━━ Entries provided

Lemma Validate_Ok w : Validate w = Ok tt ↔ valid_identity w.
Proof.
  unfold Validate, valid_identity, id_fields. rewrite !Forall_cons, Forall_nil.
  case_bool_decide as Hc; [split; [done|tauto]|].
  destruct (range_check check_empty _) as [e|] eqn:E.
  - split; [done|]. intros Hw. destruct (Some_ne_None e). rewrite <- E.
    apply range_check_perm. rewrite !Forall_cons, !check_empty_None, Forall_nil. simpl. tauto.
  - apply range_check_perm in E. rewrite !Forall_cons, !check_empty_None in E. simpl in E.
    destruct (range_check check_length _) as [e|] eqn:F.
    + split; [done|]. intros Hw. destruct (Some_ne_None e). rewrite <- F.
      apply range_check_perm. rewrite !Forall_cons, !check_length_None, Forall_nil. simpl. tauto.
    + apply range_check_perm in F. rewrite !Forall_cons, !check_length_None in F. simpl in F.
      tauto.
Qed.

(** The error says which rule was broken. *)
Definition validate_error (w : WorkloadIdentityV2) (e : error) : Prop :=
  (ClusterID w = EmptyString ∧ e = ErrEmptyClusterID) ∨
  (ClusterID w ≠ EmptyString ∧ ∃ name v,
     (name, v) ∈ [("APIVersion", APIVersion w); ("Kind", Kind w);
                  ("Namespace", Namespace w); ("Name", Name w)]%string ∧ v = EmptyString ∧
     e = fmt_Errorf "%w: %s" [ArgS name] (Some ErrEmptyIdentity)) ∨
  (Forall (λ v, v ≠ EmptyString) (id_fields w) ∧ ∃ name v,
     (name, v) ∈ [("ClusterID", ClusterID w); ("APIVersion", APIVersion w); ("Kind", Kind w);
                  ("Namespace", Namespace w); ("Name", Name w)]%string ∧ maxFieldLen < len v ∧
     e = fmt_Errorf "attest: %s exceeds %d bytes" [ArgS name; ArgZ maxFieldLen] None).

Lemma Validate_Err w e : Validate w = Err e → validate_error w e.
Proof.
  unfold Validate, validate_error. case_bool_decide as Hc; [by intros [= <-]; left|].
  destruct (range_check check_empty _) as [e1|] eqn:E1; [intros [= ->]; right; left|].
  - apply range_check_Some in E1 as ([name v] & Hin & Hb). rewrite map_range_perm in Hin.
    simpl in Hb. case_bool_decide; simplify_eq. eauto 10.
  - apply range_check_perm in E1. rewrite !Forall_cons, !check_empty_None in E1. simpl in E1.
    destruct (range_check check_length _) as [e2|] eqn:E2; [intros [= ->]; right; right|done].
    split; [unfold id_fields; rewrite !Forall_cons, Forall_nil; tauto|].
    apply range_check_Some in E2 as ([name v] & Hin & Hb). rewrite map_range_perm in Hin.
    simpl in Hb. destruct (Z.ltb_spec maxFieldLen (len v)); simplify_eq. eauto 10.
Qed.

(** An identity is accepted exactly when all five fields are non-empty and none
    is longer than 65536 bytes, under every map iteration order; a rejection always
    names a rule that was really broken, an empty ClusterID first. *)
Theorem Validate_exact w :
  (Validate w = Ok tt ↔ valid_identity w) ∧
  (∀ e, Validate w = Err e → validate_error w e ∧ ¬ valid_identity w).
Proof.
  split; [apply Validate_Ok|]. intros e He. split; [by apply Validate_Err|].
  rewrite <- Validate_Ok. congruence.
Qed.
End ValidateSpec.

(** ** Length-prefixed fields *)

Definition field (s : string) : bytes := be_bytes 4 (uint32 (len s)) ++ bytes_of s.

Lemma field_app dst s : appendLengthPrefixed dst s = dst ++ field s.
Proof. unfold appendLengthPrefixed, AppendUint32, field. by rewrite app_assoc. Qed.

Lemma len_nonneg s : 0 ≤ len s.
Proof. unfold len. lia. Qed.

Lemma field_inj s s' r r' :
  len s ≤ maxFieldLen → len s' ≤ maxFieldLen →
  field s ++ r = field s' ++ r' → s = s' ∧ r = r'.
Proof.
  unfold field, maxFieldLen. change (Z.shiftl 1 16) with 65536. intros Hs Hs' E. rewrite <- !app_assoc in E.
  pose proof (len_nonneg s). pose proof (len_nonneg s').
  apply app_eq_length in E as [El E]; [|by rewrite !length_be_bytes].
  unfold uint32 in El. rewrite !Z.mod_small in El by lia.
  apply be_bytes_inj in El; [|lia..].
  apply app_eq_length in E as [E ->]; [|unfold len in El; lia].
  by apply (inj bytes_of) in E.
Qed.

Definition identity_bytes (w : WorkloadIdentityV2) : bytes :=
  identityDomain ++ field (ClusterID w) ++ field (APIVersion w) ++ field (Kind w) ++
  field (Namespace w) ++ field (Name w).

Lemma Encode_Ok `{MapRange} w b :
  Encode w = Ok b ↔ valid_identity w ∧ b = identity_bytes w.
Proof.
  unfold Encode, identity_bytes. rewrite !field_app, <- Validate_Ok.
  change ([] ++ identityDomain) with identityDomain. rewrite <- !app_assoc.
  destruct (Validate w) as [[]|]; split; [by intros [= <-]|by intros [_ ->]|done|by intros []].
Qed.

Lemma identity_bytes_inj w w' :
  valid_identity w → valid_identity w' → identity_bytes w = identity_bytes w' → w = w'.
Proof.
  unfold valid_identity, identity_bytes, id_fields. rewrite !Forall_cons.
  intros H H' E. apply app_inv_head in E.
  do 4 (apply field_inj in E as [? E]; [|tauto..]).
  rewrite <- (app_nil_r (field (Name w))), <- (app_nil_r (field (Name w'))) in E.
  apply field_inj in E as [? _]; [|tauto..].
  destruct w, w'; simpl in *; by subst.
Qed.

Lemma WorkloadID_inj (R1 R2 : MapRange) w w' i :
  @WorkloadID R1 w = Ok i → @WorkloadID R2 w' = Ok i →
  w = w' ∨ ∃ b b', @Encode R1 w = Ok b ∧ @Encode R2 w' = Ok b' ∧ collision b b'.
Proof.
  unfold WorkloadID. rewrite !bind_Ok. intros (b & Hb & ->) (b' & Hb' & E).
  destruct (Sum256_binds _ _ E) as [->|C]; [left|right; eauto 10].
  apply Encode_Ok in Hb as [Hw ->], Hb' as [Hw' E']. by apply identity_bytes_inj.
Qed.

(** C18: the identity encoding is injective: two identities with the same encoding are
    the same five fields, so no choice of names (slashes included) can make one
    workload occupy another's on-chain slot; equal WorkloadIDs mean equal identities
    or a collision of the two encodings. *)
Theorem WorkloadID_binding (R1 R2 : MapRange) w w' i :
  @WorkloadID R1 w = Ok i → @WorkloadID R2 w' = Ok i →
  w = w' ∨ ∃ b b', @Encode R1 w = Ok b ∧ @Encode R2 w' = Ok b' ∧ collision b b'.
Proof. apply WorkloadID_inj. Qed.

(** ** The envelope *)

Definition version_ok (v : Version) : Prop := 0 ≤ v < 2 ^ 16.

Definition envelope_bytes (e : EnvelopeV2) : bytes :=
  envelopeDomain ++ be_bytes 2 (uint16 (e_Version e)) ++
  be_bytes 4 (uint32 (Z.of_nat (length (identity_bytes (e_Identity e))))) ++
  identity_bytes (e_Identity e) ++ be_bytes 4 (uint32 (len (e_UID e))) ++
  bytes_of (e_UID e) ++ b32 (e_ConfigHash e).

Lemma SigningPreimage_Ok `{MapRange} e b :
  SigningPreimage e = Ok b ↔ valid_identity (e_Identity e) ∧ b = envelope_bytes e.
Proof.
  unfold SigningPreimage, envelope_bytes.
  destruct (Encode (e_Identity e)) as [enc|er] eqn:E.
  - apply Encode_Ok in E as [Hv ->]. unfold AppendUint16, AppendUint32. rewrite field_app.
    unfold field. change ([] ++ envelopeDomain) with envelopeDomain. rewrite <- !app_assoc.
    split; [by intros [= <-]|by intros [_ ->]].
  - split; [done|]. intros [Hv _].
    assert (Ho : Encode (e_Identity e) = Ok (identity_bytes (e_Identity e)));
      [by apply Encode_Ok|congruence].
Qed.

━━━━
━━ Entries provided

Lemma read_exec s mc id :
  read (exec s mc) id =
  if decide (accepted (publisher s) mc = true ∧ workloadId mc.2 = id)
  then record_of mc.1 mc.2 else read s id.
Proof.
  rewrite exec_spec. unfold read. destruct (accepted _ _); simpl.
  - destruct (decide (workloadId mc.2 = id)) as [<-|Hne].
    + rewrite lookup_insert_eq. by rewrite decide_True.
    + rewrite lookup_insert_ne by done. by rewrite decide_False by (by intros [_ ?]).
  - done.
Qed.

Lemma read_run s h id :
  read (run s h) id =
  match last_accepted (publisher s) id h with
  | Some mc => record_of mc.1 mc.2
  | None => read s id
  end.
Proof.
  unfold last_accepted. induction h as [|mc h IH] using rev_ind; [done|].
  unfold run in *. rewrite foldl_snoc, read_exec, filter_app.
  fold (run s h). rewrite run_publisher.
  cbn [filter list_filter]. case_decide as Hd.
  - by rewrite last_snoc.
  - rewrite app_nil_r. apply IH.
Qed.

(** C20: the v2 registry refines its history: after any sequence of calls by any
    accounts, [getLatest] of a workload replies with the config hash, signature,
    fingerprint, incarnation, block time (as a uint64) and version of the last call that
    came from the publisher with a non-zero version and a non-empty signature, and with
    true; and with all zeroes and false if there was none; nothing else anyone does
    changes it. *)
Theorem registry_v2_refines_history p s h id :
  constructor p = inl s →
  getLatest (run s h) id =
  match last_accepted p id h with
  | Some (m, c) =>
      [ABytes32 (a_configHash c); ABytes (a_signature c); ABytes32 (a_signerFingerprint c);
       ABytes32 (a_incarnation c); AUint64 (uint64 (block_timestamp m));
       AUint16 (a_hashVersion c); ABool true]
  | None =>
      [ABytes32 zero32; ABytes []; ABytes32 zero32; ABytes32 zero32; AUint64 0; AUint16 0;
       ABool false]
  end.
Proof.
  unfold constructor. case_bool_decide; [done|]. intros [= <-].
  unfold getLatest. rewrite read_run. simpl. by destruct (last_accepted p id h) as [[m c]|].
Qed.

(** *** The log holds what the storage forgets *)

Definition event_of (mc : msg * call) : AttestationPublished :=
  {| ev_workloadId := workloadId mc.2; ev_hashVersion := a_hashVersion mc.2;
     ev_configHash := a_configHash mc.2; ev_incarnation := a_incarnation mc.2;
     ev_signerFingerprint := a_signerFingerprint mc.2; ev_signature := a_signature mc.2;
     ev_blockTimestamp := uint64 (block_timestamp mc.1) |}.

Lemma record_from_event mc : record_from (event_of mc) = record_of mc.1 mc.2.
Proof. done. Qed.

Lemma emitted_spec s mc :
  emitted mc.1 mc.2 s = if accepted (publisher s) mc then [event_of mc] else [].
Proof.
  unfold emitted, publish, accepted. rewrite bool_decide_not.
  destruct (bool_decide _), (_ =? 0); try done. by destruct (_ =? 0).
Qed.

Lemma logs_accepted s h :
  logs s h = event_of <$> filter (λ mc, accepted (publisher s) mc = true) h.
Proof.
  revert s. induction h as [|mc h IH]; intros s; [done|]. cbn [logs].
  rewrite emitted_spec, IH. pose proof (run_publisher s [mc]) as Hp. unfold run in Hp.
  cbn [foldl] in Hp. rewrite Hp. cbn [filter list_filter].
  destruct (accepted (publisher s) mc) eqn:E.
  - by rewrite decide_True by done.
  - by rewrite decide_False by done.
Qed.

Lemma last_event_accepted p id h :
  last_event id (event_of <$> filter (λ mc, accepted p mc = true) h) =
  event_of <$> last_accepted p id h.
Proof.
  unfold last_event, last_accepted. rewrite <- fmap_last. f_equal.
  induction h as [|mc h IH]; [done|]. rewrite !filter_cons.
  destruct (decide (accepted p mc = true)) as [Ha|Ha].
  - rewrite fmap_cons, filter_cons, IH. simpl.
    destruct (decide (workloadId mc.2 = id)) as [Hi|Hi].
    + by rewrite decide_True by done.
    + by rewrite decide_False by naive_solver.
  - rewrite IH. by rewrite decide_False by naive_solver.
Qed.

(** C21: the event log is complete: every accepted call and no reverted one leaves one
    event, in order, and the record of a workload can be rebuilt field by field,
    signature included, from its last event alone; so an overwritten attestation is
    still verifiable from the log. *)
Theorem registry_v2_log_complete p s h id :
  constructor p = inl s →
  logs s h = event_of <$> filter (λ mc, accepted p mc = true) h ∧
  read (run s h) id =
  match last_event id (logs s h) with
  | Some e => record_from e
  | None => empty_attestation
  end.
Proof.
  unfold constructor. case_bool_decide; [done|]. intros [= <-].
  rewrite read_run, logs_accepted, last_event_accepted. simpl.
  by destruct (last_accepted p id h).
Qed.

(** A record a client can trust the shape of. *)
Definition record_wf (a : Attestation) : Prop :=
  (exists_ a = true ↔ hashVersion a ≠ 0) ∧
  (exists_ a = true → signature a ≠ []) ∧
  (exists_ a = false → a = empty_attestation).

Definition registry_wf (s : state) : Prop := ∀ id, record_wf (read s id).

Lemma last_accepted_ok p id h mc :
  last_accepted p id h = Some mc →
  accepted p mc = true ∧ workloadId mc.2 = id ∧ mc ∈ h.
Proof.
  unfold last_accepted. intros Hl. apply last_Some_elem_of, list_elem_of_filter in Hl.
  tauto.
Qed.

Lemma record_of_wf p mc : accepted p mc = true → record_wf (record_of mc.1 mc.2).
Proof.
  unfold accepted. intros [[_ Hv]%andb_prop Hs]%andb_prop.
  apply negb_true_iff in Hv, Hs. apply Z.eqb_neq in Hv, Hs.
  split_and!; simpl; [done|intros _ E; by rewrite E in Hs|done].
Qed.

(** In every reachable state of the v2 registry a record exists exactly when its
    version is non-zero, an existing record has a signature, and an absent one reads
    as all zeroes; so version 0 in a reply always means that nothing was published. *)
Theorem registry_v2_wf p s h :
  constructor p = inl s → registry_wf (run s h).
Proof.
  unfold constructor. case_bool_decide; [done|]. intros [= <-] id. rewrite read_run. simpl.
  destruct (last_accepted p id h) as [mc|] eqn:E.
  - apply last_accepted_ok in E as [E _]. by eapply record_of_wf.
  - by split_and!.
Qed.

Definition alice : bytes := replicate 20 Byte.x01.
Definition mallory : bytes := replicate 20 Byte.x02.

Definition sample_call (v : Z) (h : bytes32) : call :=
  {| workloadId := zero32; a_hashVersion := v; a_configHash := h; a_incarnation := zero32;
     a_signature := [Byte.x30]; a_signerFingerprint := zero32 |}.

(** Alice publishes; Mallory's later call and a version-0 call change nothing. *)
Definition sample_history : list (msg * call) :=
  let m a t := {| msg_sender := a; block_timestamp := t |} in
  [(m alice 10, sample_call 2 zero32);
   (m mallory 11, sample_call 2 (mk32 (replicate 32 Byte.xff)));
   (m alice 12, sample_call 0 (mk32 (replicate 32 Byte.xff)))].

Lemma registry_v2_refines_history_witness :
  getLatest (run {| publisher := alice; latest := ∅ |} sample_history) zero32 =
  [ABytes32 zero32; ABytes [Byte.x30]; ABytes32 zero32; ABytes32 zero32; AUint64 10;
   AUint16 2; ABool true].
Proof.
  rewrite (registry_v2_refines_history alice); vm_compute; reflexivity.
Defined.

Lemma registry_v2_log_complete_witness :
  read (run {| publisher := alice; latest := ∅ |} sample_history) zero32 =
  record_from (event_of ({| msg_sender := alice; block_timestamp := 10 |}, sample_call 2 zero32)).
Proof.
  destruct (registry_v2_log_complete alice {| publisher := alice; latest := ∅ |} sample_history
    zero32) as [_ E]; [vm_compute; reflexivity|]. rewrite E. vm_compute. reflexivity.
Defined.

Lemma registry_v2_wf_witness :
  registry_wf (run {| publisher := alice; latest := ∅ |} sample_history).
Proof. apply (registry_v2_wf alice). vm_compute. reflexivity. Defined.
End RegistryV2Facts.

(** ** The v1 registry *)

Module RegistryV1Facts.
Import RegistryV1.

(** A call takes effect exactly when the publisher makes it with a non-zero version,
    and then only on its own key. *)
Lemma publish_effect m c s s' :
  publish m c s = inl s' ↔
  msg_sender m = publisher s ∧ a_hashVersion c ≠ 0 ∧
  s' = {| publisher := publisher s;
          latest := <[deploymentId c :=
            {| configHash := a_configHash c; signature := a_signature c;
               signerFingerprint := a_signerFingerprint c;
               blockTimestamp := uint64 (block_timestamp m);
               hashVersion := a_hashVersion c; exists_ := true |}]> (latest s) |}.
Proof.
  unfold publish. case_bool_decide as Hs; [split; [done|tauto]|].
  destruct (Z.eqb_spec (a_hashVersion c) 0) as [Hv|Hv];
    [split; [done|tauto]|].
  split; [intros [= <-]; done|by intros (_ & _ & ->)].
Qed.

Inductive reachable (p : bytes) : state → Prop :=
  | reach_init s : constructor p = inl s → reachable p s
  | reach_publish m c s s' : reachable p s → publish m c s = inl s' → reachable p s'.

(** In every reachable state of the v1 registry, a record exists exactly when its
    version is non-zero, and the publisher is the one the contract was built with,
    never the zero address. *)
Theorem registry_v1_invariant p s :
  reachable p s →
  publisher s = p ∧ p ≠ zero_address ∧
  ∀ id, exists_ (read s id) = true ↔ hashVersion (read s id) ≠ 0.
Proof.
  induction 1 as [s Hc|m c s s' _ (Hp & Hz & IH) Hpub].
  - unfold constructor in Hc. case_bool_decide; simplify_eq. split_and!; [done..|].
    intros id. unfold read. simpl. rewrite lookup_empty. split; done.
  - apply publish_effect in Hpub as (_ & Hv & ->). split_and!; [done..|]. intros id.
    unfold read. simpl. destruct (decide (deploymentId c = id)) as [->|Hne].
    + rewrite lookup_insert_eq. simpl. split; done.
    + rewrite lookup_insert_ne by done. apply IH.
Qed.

━━━━
━━ Entries provided

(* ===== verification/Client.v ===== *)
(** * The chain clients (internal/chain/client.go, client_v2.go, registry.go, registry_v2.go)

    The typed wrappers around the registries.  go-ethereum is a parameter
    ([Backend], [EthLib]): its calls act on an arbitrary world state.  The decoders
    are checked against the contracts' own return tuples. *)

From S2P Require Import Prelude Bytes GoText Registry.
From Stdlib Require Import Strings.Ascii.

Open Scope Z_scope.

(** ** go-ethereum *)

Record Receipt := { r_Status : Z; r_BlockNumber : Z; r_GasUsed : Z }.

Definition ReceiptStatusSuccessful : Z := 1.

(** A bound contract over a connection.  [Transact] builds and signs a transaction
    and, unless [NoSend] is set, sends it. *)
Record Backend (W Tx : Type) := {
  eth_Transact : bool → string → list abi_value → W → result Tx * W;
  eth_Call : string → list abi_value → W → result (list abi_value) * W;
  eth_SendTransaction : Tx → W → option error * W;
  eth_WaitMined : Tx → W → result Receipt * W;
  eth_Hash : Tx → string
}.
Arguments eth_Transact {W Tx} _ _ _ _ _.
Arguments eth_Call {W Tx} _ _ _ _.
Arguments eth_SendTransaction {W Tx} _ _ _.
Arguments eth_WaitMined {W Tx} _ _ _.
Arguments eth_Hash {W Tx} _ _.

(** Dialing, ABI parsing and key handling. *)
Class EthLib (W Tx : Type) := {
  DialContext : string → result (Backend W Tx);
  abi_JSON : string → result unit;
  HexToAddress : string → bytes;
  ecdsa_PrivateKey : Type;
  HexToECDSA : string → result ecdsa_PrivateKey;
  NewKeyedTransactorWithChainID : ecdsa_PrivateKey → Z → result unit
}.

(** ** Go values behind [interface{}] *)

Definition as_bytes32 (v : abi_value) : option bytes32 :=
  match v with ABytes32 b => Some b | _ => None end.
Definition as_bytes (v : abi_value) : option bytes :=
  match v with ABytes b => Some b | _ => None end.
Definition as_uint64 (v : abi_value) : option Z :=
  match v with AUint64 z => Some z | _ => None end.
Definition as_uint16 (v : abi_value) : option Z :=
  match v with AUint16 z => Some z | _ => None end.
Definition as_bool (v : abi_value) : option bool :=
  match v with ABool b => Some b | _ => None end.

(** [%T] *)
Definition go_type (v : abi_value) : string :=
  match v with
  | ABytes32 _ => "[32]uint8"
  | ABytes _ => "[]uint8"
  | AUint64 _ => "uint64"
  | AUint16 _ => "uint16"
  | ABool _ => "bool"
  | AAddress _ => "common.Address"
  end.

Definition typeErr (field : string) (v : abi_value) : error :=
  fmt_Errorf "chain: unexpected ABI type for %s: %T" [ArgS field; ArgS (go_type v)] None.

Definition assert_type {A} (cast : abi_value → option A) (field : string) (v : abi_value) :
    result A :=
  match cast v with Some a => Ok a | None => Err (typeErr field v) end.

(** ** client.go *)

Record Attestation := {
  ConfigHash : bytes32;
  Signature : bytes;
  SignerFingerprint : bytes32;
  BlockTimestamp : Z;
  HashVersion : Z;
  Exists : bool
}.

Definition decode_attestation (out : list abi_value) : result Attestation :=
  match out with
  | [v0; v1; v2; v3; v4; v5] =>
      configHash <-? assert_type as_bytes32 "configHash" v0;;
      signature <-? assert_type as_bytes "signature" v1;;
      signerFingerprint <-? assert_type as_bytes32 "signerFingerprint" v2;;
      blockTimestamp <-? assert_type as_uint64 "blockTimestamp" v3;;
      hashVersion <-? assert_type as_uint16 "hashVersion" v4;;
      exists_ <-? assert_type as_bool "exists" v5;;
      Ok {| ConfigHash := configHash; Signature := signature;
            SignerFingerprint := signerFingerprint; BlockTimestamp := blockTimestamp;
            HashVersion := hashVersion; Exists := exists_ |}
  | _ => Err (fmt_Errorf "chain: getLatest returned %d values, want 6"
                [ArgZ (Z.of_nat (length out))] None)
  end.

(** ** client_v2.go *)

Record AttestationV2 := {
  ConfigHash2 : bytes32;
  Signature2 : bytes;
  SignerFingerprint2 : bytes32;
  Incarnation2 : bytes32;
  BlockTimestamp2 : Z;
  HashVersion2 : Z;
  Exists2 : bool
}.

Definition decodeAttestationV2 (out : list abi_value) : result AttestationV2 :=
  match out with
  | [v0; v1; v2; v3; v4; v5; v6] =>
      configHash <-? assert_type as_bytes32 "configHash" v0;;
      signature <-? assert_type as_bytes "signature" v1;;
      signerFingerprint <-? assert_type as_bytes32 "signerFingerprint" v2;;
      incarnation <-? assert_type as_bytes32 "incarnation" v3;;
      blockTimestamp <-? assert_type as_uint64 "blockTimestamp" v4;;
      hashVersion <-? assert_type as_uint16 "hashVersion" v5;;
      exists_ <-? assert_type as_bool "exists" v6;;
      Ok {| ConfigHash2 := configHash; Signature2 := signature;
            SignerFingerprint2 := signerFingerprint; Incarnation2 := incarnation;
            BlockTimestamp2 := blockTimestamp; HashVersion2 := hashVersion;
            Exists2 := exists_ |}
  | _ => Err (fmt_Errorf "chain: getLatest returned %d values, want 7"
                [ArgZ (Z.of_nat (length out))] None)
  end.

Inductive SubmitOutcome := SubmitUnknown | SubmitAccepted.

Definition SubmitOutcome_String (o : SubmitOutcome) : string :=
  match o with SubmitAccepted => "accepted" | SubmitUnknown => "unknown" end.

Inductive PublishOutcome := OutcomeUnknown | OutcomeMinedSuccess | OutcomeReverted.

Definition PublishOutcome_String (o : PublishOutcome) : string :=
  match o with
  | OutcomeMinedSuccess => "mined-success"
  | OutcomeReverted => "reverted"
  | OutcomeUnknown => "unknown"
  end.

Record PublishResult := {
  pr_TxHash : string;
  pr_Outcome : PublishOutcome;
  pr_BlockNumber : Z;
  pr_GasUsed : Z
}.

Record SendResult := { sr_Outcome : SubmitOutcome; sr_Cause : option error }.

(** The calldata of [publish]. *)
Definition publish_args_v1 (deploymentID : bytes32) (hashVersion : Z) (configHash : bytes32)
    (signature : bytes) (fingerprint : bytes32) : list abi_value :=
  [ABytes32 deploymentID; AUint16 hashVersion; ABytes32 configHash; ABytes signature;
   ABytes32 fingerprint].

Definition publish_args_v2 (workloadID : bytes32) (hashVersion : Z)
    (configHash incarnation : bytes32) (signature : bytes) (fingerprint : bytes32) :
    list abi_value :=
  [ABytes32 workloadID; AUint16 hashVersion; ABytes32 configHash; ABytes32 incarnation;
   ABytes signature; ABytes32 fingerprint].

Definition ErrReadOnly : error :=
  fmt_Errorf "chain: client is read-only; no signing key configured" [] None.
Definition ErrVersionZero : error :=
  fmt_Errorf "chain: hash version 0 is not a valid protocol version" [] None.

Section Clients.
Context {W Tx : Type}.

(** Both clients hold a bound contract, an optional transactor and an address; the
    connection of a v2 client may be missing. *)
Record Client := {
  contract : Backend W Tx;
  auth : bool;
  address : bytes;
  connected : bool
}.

━━━━

**Task item:** Which lines above hold the string "state"? Copy every one of them.

**Task result:**
Definition registry_wf (s : state) : Prop := ∀ id, record_wf (read s id).
(** In every reachable state of the v2 registry a record exists exactly when its
Inductive reachable (p : bytes) : state → Prop :=
(** In every reachable state of the v1 registry, a record exists exactly when its
    ([Backend], [EthLib]): its calls act on an arbitrary world state.  The decoders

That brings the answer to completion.